Von der Leyen's visit to Portugal came as the commission on Wednesday (16 June) signed off the first batch of national recovery plans, in a move to start the unprecedented €800bn Covid-19 recovery spending plan next month.
The recovery plans of Portugal and Spain were approved on Wednesday, with plans of Greece, Denmark and Luxembourg are set to be given the green light later this week.
Von der Leyen traveled to Lisbon and Madrid as her team screened the plans and checked if they align with the targets - of at least 37-percent spending on climate and 20 percent on digital transition.
Portugal has asked for €13.bn in grants and €2.7bn in loans under the recovery fund between 2021-2026 and plans to spend 38 percent of that on climate efforts and 22 percent on digital transition.
Portugal, which holds the rotating EU presidency, was the first one to submit its draft plan to the commission, back in April.
Spain, which suffered more than a 10-percent drop in GDP last year, plans using €69.5bn in grants and is slated to have another €70bn available for it in loans between 2021-26.
Spain aims to have 40 percent of climate expenditure and direct 28 percent to digital objectives.
The commission, along with the approval of the plans, made a proposal for the council of member states to give a green light to the disbursement of funds.
Economic ministers will meet on 13 July to decide, after which the commission needs to sign documents with the particular member states and the first formal payments can come by the end of July.
Countries can receive pre-financing, up to 13 percent of the total allocated amount.
The subsequent tranches will be disbursed once member states deliver "milestones" and "targets" in the national recovery plans, which the commission will assess if EU countries have reached.
The EU's largest spending plan since World War Two aims to mitigate the Covid-19 pandemic's economic impact.
Its implementation will be key, especially for the large amounts of money targeted at a green and digital transition.

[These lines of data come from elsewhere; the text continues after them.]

Lemma sameFiles_done b fs fs' :
  Forall2 (sameFile b) fs fs' → Forall (λ x, rs_done x.2 = true) fs → Forall (λ x, rs_done x.2 = true) fs'.
Proof.
  induction 1 as [|x y fs fs' [_ Hx] _ IH]; [done|]. intros [Hd Hall]%Forall_cons. constructor; [|auto].
  by destruct Hx as [->|[_ ->]].
Qed.

Lemma maybeResolveDoneF n s : Busy n s → wpF maybeResolveDone (ends (Busy n)) (ends (Busy n)) s.
Proof.
  intros HB. unfold maybeResolveDone. twp_step. apply twp_get; [reflexivity|]. cbv beta. twp_step; [exact HB|]. twp_step; [exact HB|].
  apply negb_false_iff in Heqb, Heqb0. assert (Forall (λ x, rs_done x.2 = true) (files s)) as Hall.
  { apply Forall_forall. intros [id f] Hx. rewrite forallb_forall in Heqb0. by apply (Heqb0 (id, f)), list_elem_of_In. }
  twp_step. apply twp_modify; [by constructor|]. twp_step. unfold sendControl. twp_step. apply (awaitF _ n); [exact HB|].
  intros s1 r HB1 Hr1 _. destruct r as [x|e]; [|done]. twp_step. twp_step; [|done]. apply stopF; [|done]. intros Hf Hc.
  apply channelSendF; [|intros e c Hs; destruct HB1 as [HI Hrun]; split; [by apply Inv_sends|done]].
  intros c Hs. twp_step. apply twp_modify; [by constructor|]. apply twp_modify; [by constructor; [..|intros Hp; cbn; destruct (settled _)]|].
  destruct HB1 as [(HC & HQ & Ha) Hrun]. split; [|done]. split; [|by split; [exact HQ|]]. unfold coreOf in *. cbn. rewrite Hs. rewrite Hf, Hc in *.
  replace (match settled (status s1) with Pending => Resolved | v' => v' end) with (match settled (status s1) with Pending => Resolved | Resolved => Resolved | Rejected e => Rejected e end)
    by (by destruct (settled (status s1))).
  apply Core_complete; [done| |].
  - by rewrite (rf_expectation _ _ Hr1).
  - eapply sameFiles_done; [apply Hr1|done].
Qed.
Lemma hp_sendControl ex fs q m Q s : Live ex fs q s → (∀ s', Live ex fs q s' → Q () s') → hp (sendControl m true) Q s.
Proof.
  intros HL HQ. unfold sendControl. twp_step. destruct (seals Hhonest m s) as [x Hx]. eapply hp_await; [exact Hx|].
  twp_step. apply (hp_stop ex fs q); [exact HL|]. by apply (hp_send ex fs q).
Qed.

Lemma hp_file ex fs q id f (Q : ReceiveState → Receiver → Prop) s : Live ex fs q s → getFile id fs = Some f → Q f s → hp (fileState id) Q s.
Proof. intros HL Hg HQ. unfold fileState. twp_step. apply twp_get; [done|]. cbv beta. rewrite (lv_files _ _ _ _ HL), Hg. exact HQ. Qed.

Lemma hp_write ex fs q id g (Q : () → Receiver → Prop) s :
  Live ex fs q s → (∀ s', Live ex (updateFile id g fs) q s' → Q () s') → hp (writeFile id g) Q s.
Proof. intros [? ? ? ? ? ? Hf ?] HQ. apply twp_modify; [done|]. apply HQ. split; try done. cbn. by rewrite Hf. Qed.

Lemma hp_catch {A} (t : T A) h Q s : hp t Q s → hp (tcatch t h) Q s.
Proof. intros Ht. apply twp_catch. by eapply twp_mono; [exact Ht|..]. Qed.

Lemma hp_reset ex fs q Q s : Live ex fs q s → (∀ s', Live ex fs q s' → Q () s') → hp resetReceiveTimeout Q s.
Proof. intros [] HQ. apply twp_modify; [done|]. by apply HQ. Qed.

(** A control message reaches its handler. *)
Lemma hp_control ex fs q m (Q : () → Receiver → Prop) s :
  Live ex fs q s → sendsControl m → controlMessageOk m → (∀ s', Live ex fs q s' → hp (dispatchControl m) Q s') → hp (handleControlMessage (controlData snd m)) Q s.
Proof.
  intros HL Hsm Hm HQ. unfold handleControlMessage. twp_step. apply twp_get; [done|]. cbv beta. rewrite (lv_failed _ _ _ _ HL), (lv_completed _ _ _ _ HL). cbn [orb].
  twp_step. apply (hp_reset ex fs q); [exact HL|]. clear HL. intros s1 HL. apply hp_catch. twp_step. eapply hp_await; [by apply opens_control|].
  twp_step. rewrite assertControlMessage_complete by done. cbn [lift]. apply twp_ret. twp_step. apply (hp_stop ex fs q); [exact HL|]. by apply HQ.
Qed.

The aim of the spending plan is also to avoid the sluggish growth seen in the aftermath of the financial and euro crisis in Europe.
The commission expects that all eurozone member countries will return to their pre-crisis output levels by the end of 2022.
Raising cash
The first approvals come as the commission said on Tuesday that it raised the first batch of cash for the recovery fund via its bond sale.
Von der Leyen said the EU executive sold €20bn worth of 10-year bonds in a sale that was more than seven times oversubscribed.
The commission said in a statement that it was the largest ever institutional bond-issuance in Europe, the largest institutional single tranche transaction and the largest amount the EU has raised in a single transaction.
Two other bond sales will take place in June and July, and will be spent on the pre-financing the national recovery plans.
Budget commissioner Johannes Hahn said more than 50 percent of the AAA-rated bonds sold on Tuesday went to investors in the 27-nation EU, and around 13 percent to Asia and the Americas.
He said around 25 percent of the investors were central banks, 37 percent were bought by fund managers and 11 percent by insurance funds.